Contradictory results also exist in comparing surgical and nonsurgical treatments. Delaere and associates found comparable outcomes with surgically treated patients, operated using various techniques, and conservatively treated with a mean of 5-year follow-up [5]. Salmon and colleagues, however, found that surgically treated patients (radial shortening) with stage II and III disease experienced less pain and demonstrated superior grip strength than their conservatively treated counterparts at a mean follow-up of 3.6 years [18].

As with most studies, it is truly difficult to compare treatment modalities based and stage of Kienböck's disease, given low numbers when analyzed in this fashion. Furthermore, as in the present study, the surgical group is mainly comprised of late-stage Kienböck's disease. Overall, the average long-term DASH score for the surgical group in the present study was 23.7. This finding is consistent with a previous study stating an average DASH score of 28 for patients with late-stage disease treated with a salvage procedure at 4-year follow-up [14].

The average long-term DASH score for the conservative group was 20. The current literature indicates that 12.7 points is the minimal change in DASH score that is considered to be statistically significant [3]. We were unable to demonstrate this with our data, even when analyzing outcomes within the different stages of Kienböck's disease (stage IIIb/IV combined, 15.5 vs 14.2 for nonsurgical and surgical, respectively). In an effort to examine progression over time, we examined DASH scores over time intervals. Within the conservative group, there was no significant difference in DASH scores between these intervals. This indicates that not all individuals with Kienböck's will continue to progress clinically. Surgical intervention should only be entertained if patients' symptoms dictate, rather than basing decisions on radiographic parameters at this point.

A positive correlation was found between age at diagnosis of Kienböck's disease and DASH score (r = 0.42, p = 0.007). This finding remained significant even after accounting for the radiographic stage of disease, gender, and time since diagnosed. To our knowledge, this is the first time a positive correlation between age at diagnosis of Kienböck's and DASH score has been presented.

The reasons for its existence may lie in the fact that patients who are diagnosed at a younger age would benefit from having an understanding for the cause of their pain and disability. Younger patients may learn to “favor” the affected wrist and reduce their symptoms. On the contrary, without a diagnosis, older individuals may regard their wrist symptoms as “normal” aches and pains associated with aging.
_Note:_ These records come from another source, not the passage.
(* ===== verification/Sending.v ===== *)
(** * Sending: the messages sent to a session, in their order

    [sent_to s n] lists what has been sent to a session so far: what was pushed
    on its queue, followed by what is posted to it.  [effect_sends] says what the
    handler of each event appends, by what the event means ([action_of]).  Nothing
    was assumed so far about the order in which the waiting handlers run; in
    [orderly] runs, and on the way to the [fifo_reachable] worlds, the lambdas
    posted to one session run in the order in which they were posted, as they do on
    an executor of one thread. *)

From S2P Require Import Prelude Text UnorderedMap Room RoomRepository RoomService.
From S2P Require Import RoomServiceSpec Json ControlDispatcher ControlDispatcherSpec.
From S2P Require Import ProtocolCodec ProtocolCodecSpec SessionRegistry Session SessionSpec.
From S2P Require Import Server System SystemInv SystemRun SystemSafety MessageTypes Effects.

(** ** What is posted *)

Section posted.
Implicit Types (s : SessionPtr) (l : list completion) (n : Net) (c : completion).

(** The messages posted to a session whose lambdas have not run. *)
Definition posted_to s l : list string :=
  omap (λ c, match c with
             | PostedSend s' m => if decide (s' = s) then Some m else None
             | _ => None
             end) l.

Lemma posted_to_perm s l l' : l ≡ₚ l' → posted_to s l ≡ₚ posted_to s l'.
Proof. unfold posted_to. by intros ->. Qed.

Lemma posted_to_app s l l' : posted_to s (l ++ l') = posted_to s l ++ posted_to s l'.
Proof. apply omap_app. Qed.

Lemma posted_to_do_write s s' n : posted_to s (pending (do_write s' n)) = posted_to s (pending n).
Proof.
  unfold do_write. destruct (write_queue_ _); [done|]. destruct (closing_ _); [done|].
  simpl. by rewrite posted_to_app, app_nil_r.
Qed.
(** A list of at most one element has no other order. *)
Lemma short_permutation {A} (l l' : list A) : length l ≤ 1 → l ≡ₚ l' → l = l'.
Proof.
  destruct l as [|x [|y l]]; simpl; [|intros _|lia].
  - intros _ Hl. by apply Permutation_nil_l in Hl.
  - intros Hl%Permutation_singleton_l. by rewrite Hl.
Qed.

Lemma stage_start_other ev n n0 s :
  io_ok n → start_event ev n = Some n0 → drives ev s = false →
  stage s (pending n0) = stage s (pending n).
Proof.
  intros Hio Hst Hd. unfold start_event in Hst. unfold drives in Hd.
  destruct (completion_of ev) as [c|] eqn:Hc.
  - apply fmap_Some in Hst as (l & Hl & ->). symmetry. apply short_permutation.
    { apply (io_stage _ Hio s). }
    destruct (start_perm c n l s Hl) as [_ ->].
    replace (stage s [c]) with (@nil completion); [done|]. unfold stage. simpl.
    destruct c; simpl in *; try done; apply bool_decide_eq_false in Hd; by rewrite decide_False.
  - destruct ev; try (by injection Hst as <-). case_decide; [by injection Hst as <-|done].
Qed.

Lemma stage_start_driven ev c n n0 s :
  io_ok n → start_event ev n = Some n0 → completion_of ev = Some c → stage_of s c = true →
  stage s (pending n) = [c] ∧ stage s (pending n0) = [] ∧ s < next_session n.
Proof.
  intros Hio Hst Hc Hs. unfold start_event in Hst. rewrite Hc in Hst.
  apply fmap_Some in Hst as (l & Hl & ->).
  destruct (start_stage s c n l Hio Hl Hs) as [[_ _ Hnone _ Hk] _].
  destruct (start_perm c n l s Hl) as [_ Hp]. simpl in Hnone.
  rewrite (stage_of_stage s c s Hs), decide_True, Hnone in Hp by done.
  split_and!; [by apply Permutation_singleton_r in Hp|done..].
Qed.

Lemma stage_single s c : stage_of s c = true → stage s [c] = [c].
Proof. intros Hc. by rewrite (stage_of_stage s c s Hc), decide_True. Qed.

(** The events of the session itself. *)
Lemma driven_phase tls ev rooms n n0 rooms' n' s :
  io_ok n → start_event ev n = Some n0 → effect tls ev rooms n0 rooms' n' →
  drives ev s = true → life tls s (phase_of n s) ev (phase_of n' s).
Proof.
  intros Hio Hst He Hd. unfold drives in Hd. destruct (completion_of ev) as [c|] eqn:Hc; [|done].
  destruct (stage_start_driven ev c n n0 s Hio Hst Hc Hd) as (Hn & Hn0 & Hk).
  pose proof (effect_stage tls ev rooms n0 rooms' n' s He) as Hn'. rewrite Hn0 in Hn'. simpl in Hn'.
  pose proof (effect_next _ _ _ _ _ _ He) as Hle.
  rewrite (sd_next _ _ (same_start _ _ _ Hst)) in Hle.
  unfold phase_of. rewrite !decide_True by lia. rewrite Hn, Hn'.
  assert (Hself : ∀ c, stage_of s c = true → stage s [c] = [c]) by apply stage_single.
  destruct ev as [|s' error|s' error|s' [| |m b]| | | | | |]; try done;
    injection Hc as <-; try done;
    apply bool_decide_eq_true in Hd as ->;
    try destruct error; simpl; rewrite ?decide_True by done; eauto using life.
Qed.

(** The events of others, and those that are no stage of a session. *)
Lemma undriven_phase tls ev rooms n n0 rooms' n' s :
  io_ok n → start_event ev n = Some n0 → effect tls ev rooms n0 rooms' n' →
  drives ev s = false → life tls s (phase_of n s) ev (phase_of n' s).
Proof.
  intros Hio Hst He Hd. pose proof (stage_start_other ev n n0 s Hio Hst Hd) as Hn0.
  pose proof (effect_stage tls ev rooms n0 rooms' n' s He) as Hn'. rewrite Hn0 in Hn'.
  pose proof (sd_next _ _ (same_start _ _ _ Hst)) as Hnext.
  destruct (effect_births _ _ _ _ _ _ He) as [Hsame|(-> & Hopen & Hborn)].
  - assert (Hnone : started tls ev n0 s = [] ∨ next_session n ≤ s).
    { destruct ev as [error|s' [|]|s' [|]|s' [| |m b]| | | | | |]; simpl; auto.
      - destruct error; auto. destruct (acceptor_open n0) eqn:Ho; [|auto].
        destruct He as [_ ->]. simpl in Hsame. rewrite Ho in Hsame. simpl in Hsame. lia.
      - left. apply bool_decide_eq_false in Hd. unfold stage. simpl. by rewrite decide_False.
      - left. apply bool_decide_eq_false in Hd. unfold stage. simpl. by rewrite decide_False.
      - left. apply bool_decide_eq_false in Hd. unfold stage. simpl. by rewrite decide_False. }
    unfold phase_of. rewrite Hsame, Hnext. destruct Hnone as [Hnone|Hge].
    + rewrite Hn', Hnone, app_nil_r. by apply life_other.
    + rewrite !decide_False by lia. by apply life_other.
  - unfold phase_of. rewrite Hborn, Hnext, Hn'. cbn [started]. rewrite Hopen, Hnext.
    destruct (decide (s = next_session n)) as [->|Hne].
    + rewrite decide_False, decide_True by lia.
      destruct (io_fresh _ Hio (next_session n) ltac:(lia)) as (_ & -> & _).
      rewrite stage_single; [|destruct tls; by apply bool_decide_eq_true_2].
      destruct tls; apply life_begins.
    + assert (Hnone : stage s [first_wait tls (next_session n)] = []).
      { unfold stage, first_wait. destruct tls; simpl; rewrite decide_False; auto. }
      rewrite Hnone, app_nil_r. destruct (decide (s < next_session n)).
      * rewrite decide_True by lia. by apply life_other.
      * rewrite decide_False by lia. by apply life_other.
Qed.

Lemma effect_phase tls ev rooms n n0 rooms' n' s :
  io_ok n → start_event ev n = Some n0 → effect tls ev rooms n0 rooms' n' →
  life tls s (phase_of n s) ev (phase_of n' s).
Proof.
  intros Hio Hst He. destruct (drives ev s) eqn:Hd; [by eapply driven_phase|].
  by eapply undriven_phase.
Qed.

(** ** Flags and writes *)

(** Between [n] and [n'] the session does not reopen, is registered at most by
    [entered], and starts no write if it is closing. *)
Record settled (entered : bool) s n n' : Prop := {
  se_closing : closing_ (session_at n s) = true → closing_ (session_at n' s) = true;
  se_registered : registered_ (session_at n' s) = true →
                  registered_ (session_at n s) = true ∨ entered = true;
  se_writes : closing_ (session_at n s) = true →
              inflight s (pending n') = inflight s (pending n)
}.

Lemma settled_quiet entered s n n' : quiet n n' → settled entered s n n'.
Proof.
  intros Hq. split; [apply Hq| |intros _; apply Hq]. left. by apply (qu_registered _ _ Hq).
Qed.

Lemma settled_trans entered s n1 n2 n3 :
  settled entered s n1 n2 → settled entered s n2 n3 → settled entered s n1 n3.
Proof.
  intros [Hc1 Hr1 Hw1] [Hc2 Hr2 Hw2].
  split; [auto| |intros Hc; by rewrite Hw2, Hw1 by auto]. intros [|]%Hr2; auto.
Qed.

Lemma settled_enqueue entered s c n : inflight s [c] = [] → settled entered s n (enqueue c n).
Proof.
  intros Hc. split; [done|by left|]. intros _. simpl. by rewrite inflight_app, Hc, app_nil_r.
Qed.

Lemma settled_set_session entered s s' f n :
  (∀ x, closing_ (f x) = closing_ x) → (∀ x, registered_ (f x) = registered_ x) →
  settled entered s n (set_session s' f n).
Proof.
  intros Hc Hr. split; [by rewrite (set_session_proj closing_)| |done].
  rewrite (set_session_proj registered_) by done. by left.
Qed.

Lemma settled_do_write entered s s' n : settled entered s n (do_write s' n).
Proof.
  unfold do_write. destruct (write_queue_ _) as [|m q]; [by apply settled_quiet|].
  destruct (closing_ (session_at n s')) eqn:Hc; [by apply settled_quiet|].
  split; [done|by left|]. intros Hcl. simpl. rewrite inflight_app. unfold inflight at 2. simpl.
  rewrite decide_False; [apply app_nil_r|congruence].
Qed.

Lemma settled_register s s' n : settled (bool_decide (s' = s)) s n (register s' n).
Proof.
  unfold register. split.
  - by rewrite (set_session_proj closing_ _ _ _ (set_registered true)).
  - rewrite session_at_set. case_decide as Hs; [|by left]. right. by apply bool_decide_eq_true_2.
  - done.
Qed.

Lemma settled_allocated tls s n :
  s < next_session n → settled false s n (allocated tls n).
Proof. intros Hs. split; rewrite ?allocated_session by lia; auto. Qed.
(* ===== verification/Interleaving.v ===== *)
(** * Interleaving: use cases on several threads

    The repository is shared: its member functions hold a mutex, so that each is
    one atomic step, but a use case makes several of them and other threads may
    run in between.  The code of the use cases is that of RoomService.v and
    ControlDispatcher.v, run over a repository whose state is the thread's
    history - the contents each of its calls found and the contents it left -
    and whose contents at the next call are whatever the other threads have made
    of them.  A scheduler picks, step by step, the thread that moves next. *)

From S2P Require Import Prelude Room RoomRepository RoomService Json ControlDispatcher.

(** ** A repository others work on *)

(** The contents found and left by the calls of one thread, in order. *)
Abbreviation history R := (list (R * R)).

Section interfered.
Context {R : Type} `{!RoomRepository R}.

(** One call: it runs on the contents it finds, and is recorded. *)
Definition atomically {A} (found : nat → R) (m : prog exception R A)
    : prog exception (history R) A :=
  λ log,
    let '(o, after) := m (found (length log)) in
    (o, log ++ [(found (length log), after)]).

Definition atomically_with {C A} (found : nat → R) (m : prog exception (C * R) A)
    : prog exception (C * history R) A :=
  λ '(c, log),
    let '(o, (c, after)) := m (c, found (length log)) in
    (o, (c, log ++ [(found (length log), after)])).

(** [found k] is what the thread's call number [k] finds. *)
Definition interfered (found : nat → R) : RoomRepository (history R) := {|
  repo_Add room := atomically found (repo_Add room);
  repo_FindByCode code := atomically found (repo_FindByCode code);
  repo_Update C code updater := atomically_with found (repo_Update code updater);
  repo_Remove code := atomically found (repo_Remove code);
  repo_RemoveIfEmpty code := atomically found (repo_RemoveIfEmpty code);
  repo_Exists code := atomically found (repo_Exists code);
  repo_ParticipantInRoom pid code := atomically found (repo_ParticipantInRoom pid code);
  repo_GetRoomCodes := atomically found repo_GetRoomCodes
|}.
End interfered.

(** ** Threads *)

Section threads.
Context `{Json} {R : Type} `{!RoomRepository R}.
Local Open Scope prog_scope.

(** What a session has the dispatcher do. *)
Inductive task : Type :=
| Request (request : ControlDispatcherRequest)
| Disconnect (participant_id : ParticipantId).

Inductive reply : Type :=
| Answered (result : ControlDispatcherResult)
| Departed (events : list ControlDispatcherEvent).

Definition record_reply {S} (a : reply) : prog exception (S * list reply) unit :=
  on_snd (pmodify (λ replies, replies ++ [a])).

(** The second case is the call in [RemoveFromRegistry]. *)
Definition run_task `{CodeDraws} (found : nat → R) (t : task)
    : prog exception ((history R * nat) * list reply) unit :=
  match t with
  | Request request =>
      Dispatch (RoomRepository0 := interfered found) request
        (Some (λ result, record_reply (Answered result)))
  | Disconnect participant_id =>
      ptry
        (events <- on_fst (on_fst
           (HandleParticipantDisconnected (RoomRepository0 := interfered found)
              participant_id));;
         record_reply (Departed events))
        (λ _, pret tt)
  end.

Definition run_tasks `{CodeDraws} (found : nat → R) (ts : list task)
    : prog exception ((history R * nat) * list reply) unit :=
  pfor ts (run_task found).

(** A thread has its own random generator; [performed] is the history of the
    calls it has made so far. *)
Record thread : Type := MkThread {
  draws : CodeDraws;
  tasks : list task;
  performed : history R
}.

(** What the calls found so far, and [now] from the next call on. *)
Definition recall (log : history R) (now : R) (k : nat) : R :=
  match log !! k with Some (before, _) => before | None => now end.

(** The thread's code, run again on what its calls have found. *)
Definition replay (th : thread) (now : R)
    : outcome exception unit * ((history R * nat) * list reply) :=
  run_tasks (H0 := draws th) (recall (performed th) now) (tasks th) (([], 0), []).

Definition log_of (result : outcome exception unit * ((history R * nat) * list reply))
    : history R := result.2.1.1.

Definition replies_of (result : outcome exception unit * ((history R * nat) * list reply))
    : list reply := result.2.2.

(** What the thread's next call leaves if it is made [now]; none if the thread
    has finished. *)
Definition next_call (th : thread) (now : R) : option R :=
  snd <$> log_of (replay th now) !! length (performed th).

Record config : Type := MkConfig {
  shared : R;
  threads : list thread
}.

Definition perform (call : R * R) (th : thread) : thread :=
  MkThread (draws th) (tasks th) (performed th ++ [call]).

(** Thread [i] makes its next call. *)
Definition run_step (i : nat) (c : config) : option config :=
  th ← threads c !! i;
  after ← next_call th (shared c);
  Some (MkConfig after (<[i := perform (shared c, after) th]> (threads c))).

Fixpoint run_schedule (schedule : list nat) (c : config) : option config :=
  match schedule with
  | [] => Some c
  | i :: schedule => c ← run_step i c; run_schedule schedule c
  end.

Definition start_config (r : R) (work : list (CodeDraws * list task)) : config :=
  MkConfig r ((λ w, MkThread w.1 w.2 []) <$> work).

(** No thread has a call left. *)
Definition at_rest (c : config) : Prop :=
  Forall (λ th, next_call th (shared c) = None) (threads c).
End threads.
Arguments thread {_} R.
Arguments config {_} R.
(* ===== verification/DispatchProps.v ===== *)
(** * DispatchProps: what the dispatcher guarantees *)

From S2P Require Import Prelude Text UnorderedMap Room RoomRepository InMemoryRoomRepository.
From S2P Require Import RoomService RoomServiceSpec Json JsonTree ControlDispatcher.
From S2P Require Import ControlDispatcherSpec Samples ServiceProps.

Section properties.
Context `{Json, CodeDraws} {R : Type} `{LawfulRepository R} {Host : Type}.
Implicit Types (rooms : gmap RoomCode Room) (r : R) (g : nat) (x : Host).
Implicit Types (handler : Handler (R := R) (Host := Host)).

(** C22: the dispatcher calls the handler with the one result that
    [dispatch_spec] gives for the request and the stored rooms, in a state that
    stores the rooms [dispatch_spec] gives; only if that call throws, whatever
    it throws, is the handler called once more, with an internal error. *)
Theorem dispatch_answers_request request handler r rooms g x :
  request_ok request → repo_rel r rooms →
  let '(result, (rooms', g')) := dispatch_spec request rooms g in
  ∃ r', repo_rel r' rooms' ∧
    Dispatch request (Some handler) ((r, g), x) =
    match handler result ((r', g'), x) with
    | (Ret tt, s) => (Ret tt, s)
    | (Throw _, s) =>
        handler (MkResult (ErrorResponse (meta request) InternalErrorResponse) []) s
    end.
Proof.
  intros Hok Hr. destruct (Dispatch_answers request handler r rooms g x Hok Hr)
    as (r' & Hr' & Hrun).
  destruct (dispatch_spec request rooms g) as [result [rooms' g']]. exists r'.
  split; [exact Hr'|]. rewrite Hrun. unfold answer_with, ptry. simpl.
  by destruct (handler result _) as [[[]|e] s].
Qed.

(** A request whose command is not the one its meta data announces is
    answered with an internal error in an untouched state, and without a
    handler nothing happens at all. *)
Lemma dispatch_refuses_mismatch request handler r g x :
  meta_type (meta request) ≠ alternative (command request) →
  Dispatch request (Some handler) ((r, g), x) =
    handler (MkResult (ErrorResponse (meta request) InternalErrorResponse) []) ((r, g), x) ∧
  Dispatch request None ((r, g), x) = (Ret tt, ((r, g), x)).
Proof. intros Hne. split; [|done]. by apply Dispatch_mismatch. Qed.

(** The ids of the participants of a stored room. *)
Definition members_of rooms (code : RoomCode) : list ParticipantId :=
  match rooms !! code with Some room => GetId <$> GetParticipants room | None => [] end.

Lemma in_room_members rooms code pid :
  in_room rooms code pid = bool_decide (pid ∈ members_of rooms code).
Proof.
  apply eq_true_iff_eq. rewrite in_room_true, bool_decide_eq_true. unfold members_of.
  destruct (rooms !! code) as [room|].
  - split; [by intros (? & [= <-] & ?)|by exists room].
  - split; [by intros (? & ? & ?)|by intros ?%not_elem_of_nil].
Qed.

(** A signal is relayed exactly when both the sender and the target are in
    the room it names; otherwise the sender is told that it is not.  Either way
    the stored rooms do not change. *)
Theorem signaling_needs_both_members m c handler r rooms g x :
  meta_type m = ControlMessageType.Signaling → repo_rel r rooms →
  ∃ r', repo_rel r' rooms ∧
    Dispatch (MkRequest m (SignalingAlt c)) (Some handler) ((r, g), x) =
    answer_with (MkRequest m (SignalingAlt c)) handler
      (MkResult
         (if decide (command_from c ∈ members_of rooms (command_room_code c) ∧
                     command_target c ∈ members_of rooms (command_room_code c))
          then SuccessResponse m (SignalingResponseAlt (relay_response c))
          else ErrorResponse m NotInRoomResponse) [])
      ((r', g), x).
Proof.
  intros Hm Hr. set (request := MkRequest m (SignalingAlt c)).
  destruct (Dispatch_answers request handler r rooms g x Hm Hr) as (r' & Hr' & Hrun).
  assert (Hs : dispatch_spec request rooms g = answer_signaling m c rooms g).
  { unfold dispatch_spec. simpl. by rewrite Hm. }
  rewrite Hs in Hr', Hrun. exists r'. split; [exact Hr'|]. rewrite Hrun.
  unfold answer_signaling. simpl. f_equal.
  rewrite !in_room_members. case_decide as Hd;
    repeat case_bool_decide; simpl; tauto.
Qed.

(** The creator of a room is its first and only participant, knows its
    code from the response and is the only one to be told. *)
Theorem creator_joins m c handler r rooms g x i :
  meta_type m = ControlMessageType.CreateRoom → repo_rel r rooms →
  i < 100 → rooms !! format_room_code (code_draw (g + i)) = None →
  ∃ code r' g', rooms !! code = None ∧
    repo_rel r' (<[code := MkRoom code (create_password_hash c) [create_participant c]]> rooms) ∧
    Dispatch (MkRequest m (CreateRoomAlt c)) (Some handler) ((r, g), x) =
    answer_with (MkRequest m (CreateRoomAlt c)) handler
      (MkResult (SuccessResponse m (CreateRoomResponse
         (MkRoomResponse code (create_participant c) [create_participant c]))) [])
      ((r', g'), x).
Proof.
  intros Hm Hr Hi Hfree. set (request := MkRequest m (CreateRoomAlt c)).
  destruct (Dispatch_answers request handler r rooms g x Hm Hr) as (r' & Hr' & Hrun).
  assert (Hs : dispatch_spec request rooms g = answer_create m c rooms g).
  { unfold dispatch_spec. simpl. by rewrite Hm. }
  rewrite Hs in Hr', Hrun. unfold answer_create in *.
  destruct (first_free max_attempts g rooms) as [k|] eqn:Hf.
  - apply first_free_Some in Hf as (_ & Hnone & _). eauto 10.
  - unfold max_attempts in Hf. rewrite first_free_None in Hf.
    destruct (Hf i Hi) as [? ?]. congruence.
Qed.

(** When a participant disconnects it leaves every room it is in, and for
    each of them there is exactly one event, addressed to those who stay. *)
Lemma disconnect_notifies_rooms pid r rooms :
  repo_rel r rooms →
  ∃ events r', HandleParticipantDisconnected pid r = (Ret events, r') ∧
    repo_rel r' (leave_all pid rooms) ∧
    events ≡ₚ omap (λ '(code, room),
      if HasParticipant room pid
      then Some (LeftRoomEvent code pid (participants_ (without room pid))) else None)
      (map_to_list rooms).
Proof.
  intros Hr. destruct (HandleParticipantDisconnected_lawful pid r rooms Hr)
    as (codes & r' & Hcodes & Hrun & Hr').
  eexists _, r'. split_and!; [exact Hrun|exact Hr'|]. rewrite Hcodes. unfold room_codes.
  assert (Hall : ∀ l, (∀ kv, kv ∈ l → rooms !! kv.1 = Some kv.2) →
    omap (disconnect_event pid rooms) l.*1 =
    omap (λ '(code, room), if HasParticipant room pid
      then Some (LeftRoomEvent code pid (participants_ (without room pid))) else None) l).
  { induction l as [|[k v] l IH]; intros Hl; [done|].
    specialize (IH ltac:(intros; apply Hl; by right)).
    specialize (Hl (k, v) ltac:(left)). simpl in Hl |- *.
    unfold disconnect_event at 1. rewrite Hl. simpl.
    destruct (HasParticipant v pid); [f_equal|]; exact IH. }
  rewrite Hall; [done|]. by intros [k v] ?%elem_of_map_to_list.
Qed.
End properties.

(** ** Witnesses *)

(** A handler that records the results it is called with, and one that throws
    on the first of them. *)
Definition recorder : Handler (R := Rooms) (Host := list ControlDispatcherResult) :=
  λ result, on_snd (pmodify (λ seen, seen ++ [result])).

Definition fragile_recorder : Handler (R := Rooms) (Host := list ControlDispatcherResult) :=
  λ result '(v, seen),
    match seen with
    | [] => (Throw (runtime_error "send"), (v, [result]))
    | _ :: _ => (Ret tt, (v, seen ++ [result]))
    end.

Definition leave_meta : RequestMeta := MkMeta ControlMessageType.LeaveRoom (Some "17") None.
Definition leave_request : ControlDispatcherRequest :=
  MkRequest leave_meta (LeaveRoomAlt (MkLeaveRoomCommand "000000" "p_a")).

Lemma leave_answer :
  dispatch_spec leave_request sample_rooms 0 =
  (MkResult (SuccessResponse leave_meta (LeaveRoomResponse "000000"))
     [LeftRoomEvent "000000" "p_a" [bob]],
   (<["000000" := MkRoom "000000" None [bob]]> sample_rooms, 0)).
Proof. reflexivity. Qed.

(** The handler throws on the answer and is called again with an error. *)
Lemma dispatch_answers_request_witness :
  ∃ v, Dispatch leave_request (Some fragile_recorder) ((sample_table, 0), []) =
    (Ret tt, (v, [MkResult (SuccessResponse leave_meta (LeaveRoomResponse "000000"))
                    [LeftRoomEvent "000000" "p_a" [bob]];
                  MkResult (ErrorResponse leave_meta InternalErrorResponse) []])).
Proof.
  pose proof (dispatch_answers_request leave_request fragile_recorder _ _ 0 []
                eq_refl sample_table_rel) as Hrun.
  rewrite leave_answer in Hrun. destruct Hrun as (r' & _ & Hrun).
  exists (r', 0). rewrite Hrun. reflexivity.
Defined.

Lemma dispatch_refuses_mismatch_witness :
  let request := MkRequest leave_meta (SignalingAlt
    (MkSignalingCommand SignalingType.Offer "000000" "p_a" "p_b" TNull)) in
  Dispatch request (Some recorder) ((sample_table, 0), []) =
  (Ret tt, ((sample_table, 0),
            [MkResult (ErrorResponse leave_meta InternalErrorResponse) []])).
Proof.
  intros request. exact (proj1 (dispatch_refuses_mismatch request recorder _ 0 [] ltac:(done))).
Defined.

Definition offer_meta : RequestMeta :=
  MkMeta ControlMessageType.Signaling None (Some SignalingType.Offer).
Definition offer_to (target : ParticipantId) : SignalingCommand :=
  MkSignalingCommand SignalingType.Offer "000000" "p_a" target (TObject []).

Lemma signaling_needs_both_members_witness :
  (∃ v, Dispatch (MkRequest offer_meta (SignalingAlt (offer_to "p_b"))) (Some recorder)
          ((sample_table, 0), []) =
        (Ret tt, (v, [MkResult (SuccessResponse offer_meta
                        (SignalingResponseAlt (relay_response (offer_to "p_b")))) []]))) ∧
  (∃ v, Dispatch (MkRequest offer_meta (SignalingAlt (offer_to "p_c"))) (Some recorder)
          ((sample_table, 0), []) =
        (Ret tt, (v, [MkResult (ErrorResponse offer_meta NotInRoomResponse) []]))).
Proof.
  destruct (signaling_needs_both_members offer_meta (offer_to "p_b") recorder _ _ 0 []
              eq_refl sample_table_rel) as (r1 & _ & Hb).
  destruct (signaling_needs_both_members offer_meta (offer_to "p_c") recorder _ _ 0 []
              eq_refl sample_table_rel) as (r2 & _ & Hc).
  split; [exists (r1, 0); rewrite Hb|exists (r2, 0); rewrite Hc]; reflexivity.
Defined.

Lemma creator_joins_witness :
  ∃ code r' g',
    repo_rel r' (<[code := MkRoom code (Some "pw") [ann]]> sample_rooms) ∧
    Dispatch (MkRequest (MkMeta ControlMessageType.CreateRoom None None)
                (CreateRoomAlt (MkCreateRoomCommand ann (Some "pw"))))
      (Some recorder) ((sample_table, 0), []) =
    (Ret tt, ((r', g'), [MkResult
       (SuccessResponse (MkMeta ControlMessageType.CreateRoom None None)
          (CreateRoomResponse (MkRoomResponse code ann [ann]))) []])).
Proof.
  destruct (creator_joins (MkMeta ControlMessageType.CreateRoom None None)
              (MkCreateRoomCommand ann (Some "pw")) recorder _ _ 0 [] 1
              eq_refl sample_table_rel ltac:(lia) ltac:(vm_compute; reflexivity))
    as (code & r' & g' & _ & Hr' & Hrun).
  exists code, r', g'. split; [exact Hr'|]. rewrite Hrun. reflexivity.
Defined.

Lemma disconnect_notifies_rooms_witness :
  ∃ events r', HandleParticipantDisconnected "p_a" sample_table = (Ret events, r') ∧
    events ≡ₚ [LeftRoomEvent "000000" "p_a" [bob]; LeftRoomEvent "000007" "p_a" []].
Proof.
  destruct (disconnect_notifies_rooms "p_a" _ _ sample_table_rel) as (events & r' & Hrun & _ & He).
  exists events, r'. split; [exact Hrun|]. rewrite He.
  replace (map_to_list sample_rooms) with
    [("000007", MkRoom "000007" (Some "key") [ann]); ("000000", MkRoom "000000" None [bob; ann])]
    by (vm_compute; reflexivity).
  apply Permutation_swap.
Defined.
Perhaps, this leads to greater damage to the joint and eventually poorer function when they finally do present with wrist pain. This finding suggests the importance of early diagnosis of Kienböck's disease.

The limitations of the present study include moderate response to the DASH questionnaire and incomplete clinical data, which is secondary to the nature of the retrospective study. In addition, it is possible that the primary outcome measure used in this study may not have captured the extent of disability of patients with Kienböck's, as it was not designed specifically for this condition.

Overall, the long-term DASH score outcomes for surgical and nonsurgical treatment were 23.7 and 20, respectively. Not all patients continued to deteriorate clinically with conservative management; thus, surgery can be delayed until patients' symptoms dictate. Furthermore, a positive association was found between age of diagnosis of Kienböck's disease and DASH score, even after accounting for confounding factors, which suggests that patients diagnosed and treated later in life tend not to do as well.

Acknowledgments

Conflict of interest

The authors declare that there are no conflicts of interest, commercial associations, or intent of financial gain regarding the present research.